Synod Assembly: Friday Afternoon

assm08artRev. David Dragseth of Lake Park Evangelical Lutheran Church, Milwaukee, thanked Barbie Izqueirdo, the Assembly’s keynote speaker. Bishop Barrow gave her a scarf like that in the picture of Bishop Desmond Tutu and President Obama, followed by devotions led by Rev. Richard Suero, Faith/Santa Fe Lutheran Church, Milwaukee. Pastor Suero led the Assembly through Matthew 6 and the question of fasting. He spoke of his Catholic background, and fasting as a child, asking how we can talk to people about fasting when they are hungry: “how do we sustain the human body – how do we sustain religion – how do we tell people to fast when we are satisfied – how do we teach the teaching of Jesus if we don’t live this?” He questioned doing things for others without involving them. “If we are a church, we are a church together – this is the body of Christ, the church of Christ, this is who we are together – when one suffers, everyone suffers.”

Voting members watched a video about  Telescopes for Tanzania featuring Revs.
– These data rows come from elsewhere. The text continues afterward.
(* ===== verification/Clock.v ===== *)
(** * The gateway clock

    crates/gateway/src/clock.rs.  [Instant]s are nanoseconds on the monotonic
    timeline, [SystemTime]s nanoseconds from the Unix epoch (negative before
    it), [Duration]s non-negative nanoseconds; readings are [u64] milliseconds.
    The anchor behind the mutex is the state every reading threads.

    [Clock] is the interface the cache and the operation store rely on;
    [clock_monotone] shows that [SystemClock] meets it. *)

From stdpp Require Import base option list numbers sorting.
From Stdlib Require Import ZArith Lia.
From S2P Require Import Prelude.

#[local] Open Scope Z_scope.

Record Anchor : Type := { epoch_ms : Z; started : Z }.

(** [now.saturating_duration_since(started)]. *)
Definition saturating_duration_since (now started : Z) : Z := Z.max (now - started) 0.

Definition as_millis (duration : Z) : Z := duration / 1000000.

Definition saturating_duration_ms (duration : Z) : Z :=
  let millis := as_millis duration in
  if u64_MAX <? millis then u64_MAX else millis.

Definition saturating_unix_time_ms (now : Z) : Z :=
  if 0 <=? now then saturating_duration_ms now else 0.

(** One clock step: the reading and the anchor it leaves. *)
Definition advance (anchor : option Anchor) (wall_ms now : Z) : Z * option Anchor :=
  let anchored :=
    (fun a => u64_saturating_add (epoch_ms a)
                (saturating_duration_ms (saturating_duration_since now (started a)))) <$> anchor in
  let reanchor := (wall_ms, Some {| epoch_ms := wall_ms; started := now |}) in
  match anchored with
  | Some t => if wall_ms <=? t then (t, anchor) else reanchor
  | None => reanchor
  end.

(** [SystemClock::now_ms]: both clocks are sampled under the anchor's lock, so
    the readings are ordered like the lock acquisitions. *)
Definition now_ms (anchor : option Anchor) (sample : Z * Z) : Z * option Anchor :=
  advance anchor (saturating_unix_time_ms (fst sample)) (snd sample).

(** The readings of a sequence of calls, from an anchor. *)
Fixpoint readings (anchor : option Anchor) (samples : list (Z * Z)) : list Z :=
  match samples with
  | [] => []
  | s :: samples =>
      let '(r, anchor') := now_ms anchor s in r :: readings anchor' samples
  end.

(** ** The timeline of an anchor *)

(** What an anchor reads at an instant. *)
Definition timeline (a : Anchor) (now : Z) : Z :=
  u64_saturating_add (epoch_ms a)
    (saturating_duration_ms (saturating_duration_since now (started a))).

Definition anchor_ok (a : Anchor) : Prop := 0 <= epoch_ms a <= u64_MAX.

Lemma sorted_lookup_le l i j a b :
  StronglySorted Z.le l -> (i <= j)%nat -> l !! i = Some a -> l !! j = Some b -> a <= b.
Proof.
  intros Hs. revert i j. induction Hs as [|x l _ IH Hx]; intros i j Hij Ha Hb; [done|].
  destruct i as [|i], j as [|j]; try lia; cbn in Ha, Hb; simplify_eq; [done| |].
  - rewrite Forall_forall in Hx. apply Hx. by eapply list_elem_of_lookup_2.
  - eapply (IH i j); [lia|done|done].
Qed.

Lemma saturating_duration_ms_min d : saturating_duration_ms d = Z.min (as_millis d) u64_MAX.
Proof. unfold saturating_duration_ms. destruct (Z.ltb_spec u64_MAX (as_millis d)); lia. Qed.

Lemma as_millis_nonneg d : 0 <= d -> 0 <= as_millis d.
Proof. intros. apply Z.div_pos; lia. Qed.

Lemma unix_time_range t : 0 <= saturating_unix_time_ms t <= u64_MAX.
Proof.
  unfold saturating_unix_time_ms. destruct (Z.leb_spec 0 t) as [Ht|]; [|done].
  rewrite saturating_duration_ms_min. pose proof (as_millis_nonneg t Ht). unfold u64_MAX in *. lia.
Qed.

Lemma timeline_eq a now :
  anchor_ok a -> started a <= now ->
  timeline a now = Z.min (epoch_ms a + as_millis (now - started a)) u64_MAX.
Proof.
  intros Ha Hs. unfold timeline, u64_saturating_add, saturating_duration_since.
  rewrite saturating_duration_ms_min, Z.max_l by lia.
  pose proof (as_millis_nonneg (now - started a)). unfold anchor_ok in Ha. lia.
Qed.

Lemma as_millis_split a b : as_millis a + as_millis b <= as_millis (a + b).
Proof.
  unfold as_millis. apply Z.div_le_lower_bound; [lia|].
  pose proof (Z.mul_div_le a 1000000). pose proof (Z.mul_div_le b 1000000). lia.
Qed.

(** An integer past a real [x/10^6] absorbs the fraction of [x]. *)
Lemma as_millis_carry a b : as_millis (a + b) <= as_millis a + 1 + as_millis b.
Proof.
  unfold as_millis. apply Z.lt_succ_r, Z.div_lt_upper_bound; [lia|].
  pose proof (Z.mod_pos_bound a 1000000). pose proof (Z.mod_pos_bound b 1000000).
  pose proof (Z.div_mod a 1000000). pose proof (Z.div_mod b 1000000). lia.
Qed.

(** An anchor's timeline runs at least as fast as the monotonic clock. *)
Lemma timeline_elapsed a t1 t2 :
  anchor_ok a -> started a <= t1 <= t2 ->
  Z.min (timeline a t1 + as_millis (t2 - t1)) u64_MAX <= timeline a t2.
Proof.
  intros Ha Ht. rewrite !timeline_eq by (done || lia).
  pose proof (as_millis_split (t1 - started a) (t2 - t1)) as Hs.
  replace (t1 - started a + (t2 - t1)) with (t2 - started a) in Hs by lia.
  pose proof (as_millis_nonneg (t2 - t1)). lia.
Qed.

(** One step: the reading is the new anchor's, never behind the wall clock, and
    the new timeline never runs behind the old one. *)
Lemma advance_spec anchor wall now :
  0 <= wall <= u64_MAX ->
  (forall a, anchor = Some a -> anchor_ok a /\ started a <= now) ->
  exists a', snd (advance anchor wall now) = Some a' /\ anchor_ok a' /\ started a' <= now
    /\ fst (advance anchor wall now) = timeline a' now
    /\ wall <= timeline a' now
    /\ (forall a t, anchor = Some a -> now <= t -> timeline a t <= timeline a' t).
Proof.
  intros Hw Ha.
  pose (fresh := {| epoch_ms := wall; started := now |}).
  assert (anchor_ok fresh) as Hfresh by done.
  assert (timeline fresh now = wall) as Hnow.
  { rewrite timeline_eq by (done || cbn; lia). subst fresh. cbn [epoch_ms started].
    rewrite Z.sub_diag. change (as_millis 0) with 0. lia. }
  unfold advance. destruct anchor as [a|]; cbn [fmap option_fmap option_map].
  - destruct (Ha a eq_refl) as [Hok Hst]. fold (timeline a now).
    destruct (Z.leb_spec wall (timeline a now)) as [Hle|Hlt]; cbn [fst snd].
    + exists a. repeat split; try done; try apply Hok. by intros ? t [= ->] _.
    + exists fresh. repeat split; try (done || (cbn; lia)).
      intros ? t [= <-] Ht. rewrite !timeline_eq by (done || cbn; lia).
      subst fresh. cbn [epoch_ms started]. rewrite timeline_eq in Hlt by done.
      pose proof (as_millis_carry (now - started a) (t - now)) as Hc.
      replace (now - started a + (t - now)) with (t - started a) in Hc by lia.
      lia.
  - cbn [fst snd]. exists fresh. repeat split; try (done || (cbn; lia)).
Qed.

(** Every later reading is at least what the anchor reads at that instant. *)
Lemma readings_above samples : forall anchor j r s,
  (forall a, anchor = Some a -> anchor_ok a) ->
  StronglySorted Z.le (map snd samples) ->
  (forall a s', anchor = Some a -> s' ∈ samples -> started a <= snd s') ->
  readings anchor samples !! j = Some r -> samples !! j = Some s ->
  saturating_unix_time_ms (fst s) <= r <= u64_MAX
  /\ (forall a, anchor = Some a -> timeline a (snd s) <= r).
Proof.
  induction samples as [|s0 samples IH]; intros anchor j r s Hok Hs Hst Hr Hj; [done|].
  cbn [readings] in Hr. unfold now_ms in Hr.
  inversion Hs as [|? ? Hs' Hall]; subst. rewrite Forall_map, Forall_forall in Hall.
  destruct (advance_spec anchor (saturating_unix_time_ms (fst s0)) (snd s0))
    as (a' & Ha' & Hok' & Hst' & Hread & Hwall & Hmono).
  { apply unix_time_range. }
  { intros a Ha. split; [by apply Hok|]. eapply Hst; [done|]. left. }
  destruct (advance anchor _ _) as [r0 anchor']. cbn [fst snd] in *. subst.
  destruct j as [|j].
  - cbn in Hr, Hj. injection Hr as <-. injection Hj as <-. split; [|by intros; apply Hmono].
    split; [done|]. rewrite timeline_eq by done. lia.
  - cbn [lookup list_lookup] in Hr, Hj.
    assert (s ∈ samples) as Hin by by eapply list_elem_of_lookup_2.
    destruct (IH (Some a') j r s) as [Hb Ha].
    + by intros ? [= <-].
    + done.
    + intros ? s' [= <-] Hs1. specialize (Hall _ Hs1). cbn in Hall. lia.
    + done.
    + done.
    + split; [done|]. intros a ->. transitivity (timeline a' (snd s)); [|by apply Ha].
      apply Hmono; [done|]. by apply Hall.
Qed.

Lemma readings_ordered samples : forall anchor i j ri rj si sj,
  (forall a, anchor = Some a -> anchor_ok a) ->
  StronglySorted Z.le (map snd samples) ->
  (forall a s', anchor = Some a -> s' ∈ samples -> started a <= snd s') ->
  (i <= j)%nat ->
  readings anchor samples !! i = Some ri -> samples !! i = Some si ->
  readings anchor samples !! j = Some rj -> samples !! j = Some sj ->
  Z.min (ri + as_millis (snd sj - snd si)) u64_MAX <= rj.
Proof.
  induction samples as [|s0 samples IH];
    intros anchor i j ri rj si sj Hok Hs Hst Hij Hri Hsi Hrj Hsj; [done|].
  pose proof Hrj as Hrj'. cbn [readings] in Hri, Hrj. unfold now_ms in Hri, Hrj.
  inversion Hs as [|? ? Hs' Hall]; subst. rewrite Forall_map, Forall_forall in Hall.
  destruct (advance_spec anchor (saturating_unix_time_ms (fst s0)) (snd s0))
    as (a' & Ha' & Hok' & Hst' & Hread & Hwall & Hmono).
  { apply unix_time_range. }
  { intros a Ha. split; [by apply Hok|]. eapply Hst; [done|]. left. }
  destruct (advance anchor _ _) as [r0 anchor'] eqn:Hadv. cbn [fst snd] in *. subst.
  assert (forall b s', Some a' = Some b -> s' ∈ samples -> started b <= snd s') as Hst1.
  { intros ? s' [= <-] Hs1. specialize (Hall _ Hs1). cbn in Hall. lia. }
  destruct i as [|i].
  - cbn in Hri, Hsi. injection Hri as <-. injection Hsi as <-.
    destruct j as [|j].
    + cbn in Hrj, Hsj. injection Hrj as <-. injection Hsj as <-.
      rewrite Z.sub_diag. change (as_millis 0) with 0. lia.
    + cbn [lookup list_lookup] in Hrj, Hsj.
      assert (sj ∈ samples) as Hin by by eapply list_elem_of_lookup_2.
      etransitivity; [apply timeline_elapsed; [done|]|].
      { split; [done|]. by apply Hall. }
      eapply (readings_above samples (Some a')); try done. by intros ? [= <-].
  - destruct j as [|j]; [lia|]. cbn [lookup list_lookup] in Hri, Hsi, Hrj, Hsj.
    eapply (IH (Some a') i j); try done; [|lia]. by intros ? [= <-].
Qed.

(** ** The property *)

(** Readings of the system clock never decrease, never fall behind the wall clock, and
    advance at least as fast as the monotonic clock between any two calls, up to saturation at
    u64::MAX, whatever the wall clock does. *)
Theorem clock_monotone (samples : list (Z * Z)) i j ri rj si sj :
  StronglySorted Z.le (map snd samples) ->
  (i <= j)%nat ->
  readings None samples !! i = Some ri -> samples !! i = Some si ->
  readings None samples !! j = Some rj -> samples !! j = Some sj ->
  ri <= rj
  /\ Z.min (ri + as_millis (snd sj - snd si)) u64_MAX <= rj
  /\ saturating_unix_time_ms (fst sj) <= rj <= u64_MAX.
Proof.
  intros Hs Hij Hri Hsi Hrj Hsj.
  pose proof (readings_ordered samples None i j ri rj si sj) as Ho.
  pose proof (readings_above samples None i ri si) as [Hbi _]; try done.
  pose proof (readings_above samples None j rj sj) as [Hbj _]; try done.
  specialize (Ho ltac:(done) Hs ltac:(done) Hij Hri Hsi Hrj Hsj). split; [|done].
  assert (snd si <= snd sj) as Hle.
  { eapply (sorted_lookup_le (map snd samples) i j); try done;
      rewrite list_lookup_fmap; [by rewrite Hsi|by rewrite Hsj]. }
  pose proof (as_millis_nonneg (snd sj - snd si)). lia.
Qed.

Lemma clock_monotone_witness :
  let samples := [(1000 * 1000000, 0); (500 * 1000000, 100 * 1000000);
                  (9000 * 1000000, 200 * 1000000); (1300 * 1000000, 300 * 1000000)] in
  readings None samples = [1000; 1100; 9000; 9100] /\ 1100 <= 9100.
Proof.
  split; [reflexivity|].
  refine (proj1 (clock_monotone
    [(1000 * 1000000, 0); (500 * 1000000, 100 * 1000000);
     (9000 * 1000000, 200 * 1000000); (1300 * 1000000, 300 * 1000000)]
    1 3 1100 9100 (500 * 1000000, 100 * 1000000) (1300 * 1000000, 300 * 1000000) _ _ _ _ _ _));
    try reflexivity; [|lia].
  repeat constructor; cbn; lia.
Defined.

(** ** The interface

    [trait Clock] and its documented contract: a reading never falls below the
    one before it. *)
Class Clock (C : Type) : Type := clock_now_ms : C -> Z * C.

Class ClockLaws (C : Type) `{Clock C} : Type := {
  clock_ok : C -> Prop;
  clock_floor : C -> Z;
  clock_read c : clock_ok c ->
    clock_ok (snd (clock_now_ms c))
    /\ clock_floor c <= fst (clock_now_ms c) <= u64_MAX
    /\ clock_floor (snd (clock_now_ms c)) = fst (clock_now_ms c);
  clock_floor_nonneg c : clock_ok c -> 0 <= clock_floor c }.

(** [SystemClock] over the samples the operating system will return: the anchor
    and how many readings were taken. *)
Section system_clock.
Context (samples : nat -> Z * Z).

Record SystemClock : Type := { sc_anchor : option Anchor; sc_ticks : nat }.

#[export] Instance system_clock : Clock SystemClock := fun c =>
  let '(r, a) := now_ms (sc_anchor c) (samples (sc_ticks c)) in
  (r, {| sc_anchor := a; sc_ticks := S (sc_ticks c) |}).

(** [Instant] is documented to be non-decreasing. *)
Context (Hinstant : forall n, snd (samples n) <= snd (samples (S n))).

#[export] Instance system_clock_laws : ClockLaws SystemClock.
Proof.
  refine {|
    clock_ok c := forall a, sc_anchor c = Some a ->
      anchor_ok a /\ started a <= snd (samples (pred (sc_ticks c)));
    clock_floor c := match sc_anchor c with
                     | Some a => timeline a (snd (samples (pred (sc_ticks c)))) | None => 0 end |}.
  - intros [anchor n] Hok. cbn [sc_anchor sc_ticks] in *.
    assert (snd (samples (pred n)) <= snd (samples n)) as Hn by (destruct n; cbn; [lia|apply Hinstant]).
    destruct (advance_spec anchor (saturating_unix_time_ms (fst (samples n))) (snd (samples n)))
      as (a' & Ha' & Hok' & Hst' & Hread & Hwall & Hmono); [apply unix_time_range| |].
    { intros a Ha. destruct (Hok a Ha). split; [done|lia]. }
    unfold clock_now_ms, system_clock, now_ms. cbn [sc_anchor sc_ticks].
    destruct (advance anchor _ _) as [r anchor']. cbn in Ha', Hread. subst. cbn [fst snd sc_anchor sc_ticks pred].
    split; [by intros ? [= <-]|]. split; [split|done].
    + destruct anchor as [a|].
      * destruct (Hok a eq_refl) as [Ha Hs]. etransitivity; [|by apply Hmono].
        rewrite !timeline_eq by (done || lia). pose proof (as_millis_split (snd (samples (pred n)) - started a)
          (snd (samples n) - snd (samples (pred n)))) as Hc.
        replace (snd (samples (pred n)) - started a + (snd (samples n) - snd (samples (pred n))))
          with (snd (samples n) - started a) in Hc by lia.
        pose proof (as_millis_nonneg (snd (samples n) - snd (samples (pred n)))). lia.
      * pose proof (unix_time_range (fst (samples n))). lia.
    + rewrite timeline_eq by done. lia.
  - intros [[a|] n] Hok; cbn in *; [|lia]. destruct (Hok a eq_refl) as [Ha Hs].
    rewrite timeline_eq by done. unfold anchor_ok in Ha.
    pose proof (as_millis_nonneg (snd (samples (pred n)) - started a)). unfold u64_MAX in *. lia.
Defined.
End system_clock.
Definition network_mainnet : NetworkPreset :=
  {| np_chain_id := Mainnet; np_rpc_url := "https://api.cartridge.gg/x/starknet/mainnet";
     np_explorer_base_url := "https://voyager.online"; np_name := "Starknet Mainnet" |}.
Definition network_sepolia : NetworkPreset :=
  {| np_chain_id := Sepolia; np_rpc_url := "https://api.cartridge.gg/x/starknet/sepolia";
     np_explorer_base_url := "https://sepolia.voyager.online"; np_name := "Starknet Sepolia" |}.
Definition network_devnet : NetworkPreset :=
  {| np_chain_id := Sepolia; np_rpc_url := "http://127.0.0.1:5050";
     np_explorer_base_url := "http://localhost:3000"; np_name := "Devnet" |}.
Definition explorer_tx_url (n : NetworkPreset) (hash : string) : string :=
  np_explorer_base_url n +:+ "/tx/" +:+ hash.

(** ** Deployment errors *)
Definition is_already_deployed_validation_failure (message : string) : bool :=
  let lower := map to_lower (string_bytes message) in
  str_contains (string_bytes "contractaddress has already been deployed") lower
  || str_contains (string_bytes "already been deployed") lower
  || str_contains (string_bytes "alreadydeployed") lower.

Definition indicates_already_deployed (message : string) : bool := is_already_deployed_validation_failure message.

Definition map_deploy_textual_starknet_error (message : string) (fallback_code : GatewayErrorCode) (retryable : bool)
    : GatewayError :=
  if indicates_already_deployed message then map_kms_error (AlreadyDeployed message)
  else gateway_error_new fallback_code retryable (Some message).

Section deploy_errors.
Context `{ErrorText}.

Definition map_deploy_starknet_error (error : StarknetError) : GatewayError :=
  match error with
  | SE_ClassHashNotFound => map_kms_error (InvalidClassHash "ClassHashNotFound")
  | SE_ContractNotFound => map_kms_error (ContractNotFound "ContractNotFound")
  | SE_InsufficientAccountBalance | SE_InsufficientResourcesForValidate =>
      map_kms_error (InsufficientFeeBalance (starknet_error_text error))
  | SE_ValidationFailure message => map_deploy_textual_starknet_error message Code_InvalidRequest false
  | SE_UnexpectedError message => map_deploy_textual_starknet_error message Code_RpcDegraded true
  | other => gateway_error_new Code_InvalidRequest false (Some (starknet_error_text other))
  end.

Definition map_deploy_provider_error (error : ProviderError) : GatewayError :=
  match error with
  | PE_StarknetError error => map_deploy_starknet_error error
  | other => map_provider_error other
  end.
Chuck and Sue Ruehle, who built an appreciation for science education using simple tools, beginning with three telescopes. Their initial work was a success, and they got requests to go back, where they did workshops, with students enjoying hands-on activities. This has, they said, helped students do better with math and science. Their colleagues said that this project creates curiosity about science for young Tanzanians who cannot afford to buy the tools. Sue Ruehle spoke of the need for gifts to reach their current $14,000 project funding goal.

Resolution 4 – Resolution Opposing Discriminatory Legislation

The fourth resolution, which was submitted by Cross of Life Lutheran Church, Brookfield, was presented to the Assembly for its consideration:

Resolution Opposing Discriminatory Legislation

WHEREAS God created all people and sent his only Son, Jesus Christ, for the salvation of all people; and,

WHEREAS Jesus Christ, by word and by example, taught us that we should love, interact with and care for all people; and,

WHEREAS legislators in several states have proposed so-called “religious freedom” legislation which in actuality would legalize discrimination against some people; therefore be it

RESOLVED, that the congregations of the Greater Milwaukee Synod oppose any legislation that authorizes acts of discrimination against some people in the name of religion, and be it further

RESOLVED, that the congregations of the Greater Milwaukee Synod continue to invite all people into our congregations and communities.

Rev. Sherrie Lorbeck, Cross of Life, Brookfield, speaking in support of this resolution, said that “you might be aware of legislation that would allow business owners to discriminate in the name of religious freedom.” It is alarming, she said, that so many states are having this conversation. This would open wide the door to so many kinds of discrimination. As Christ’s people, we must speak for justice, for equality, for dignity and for respect.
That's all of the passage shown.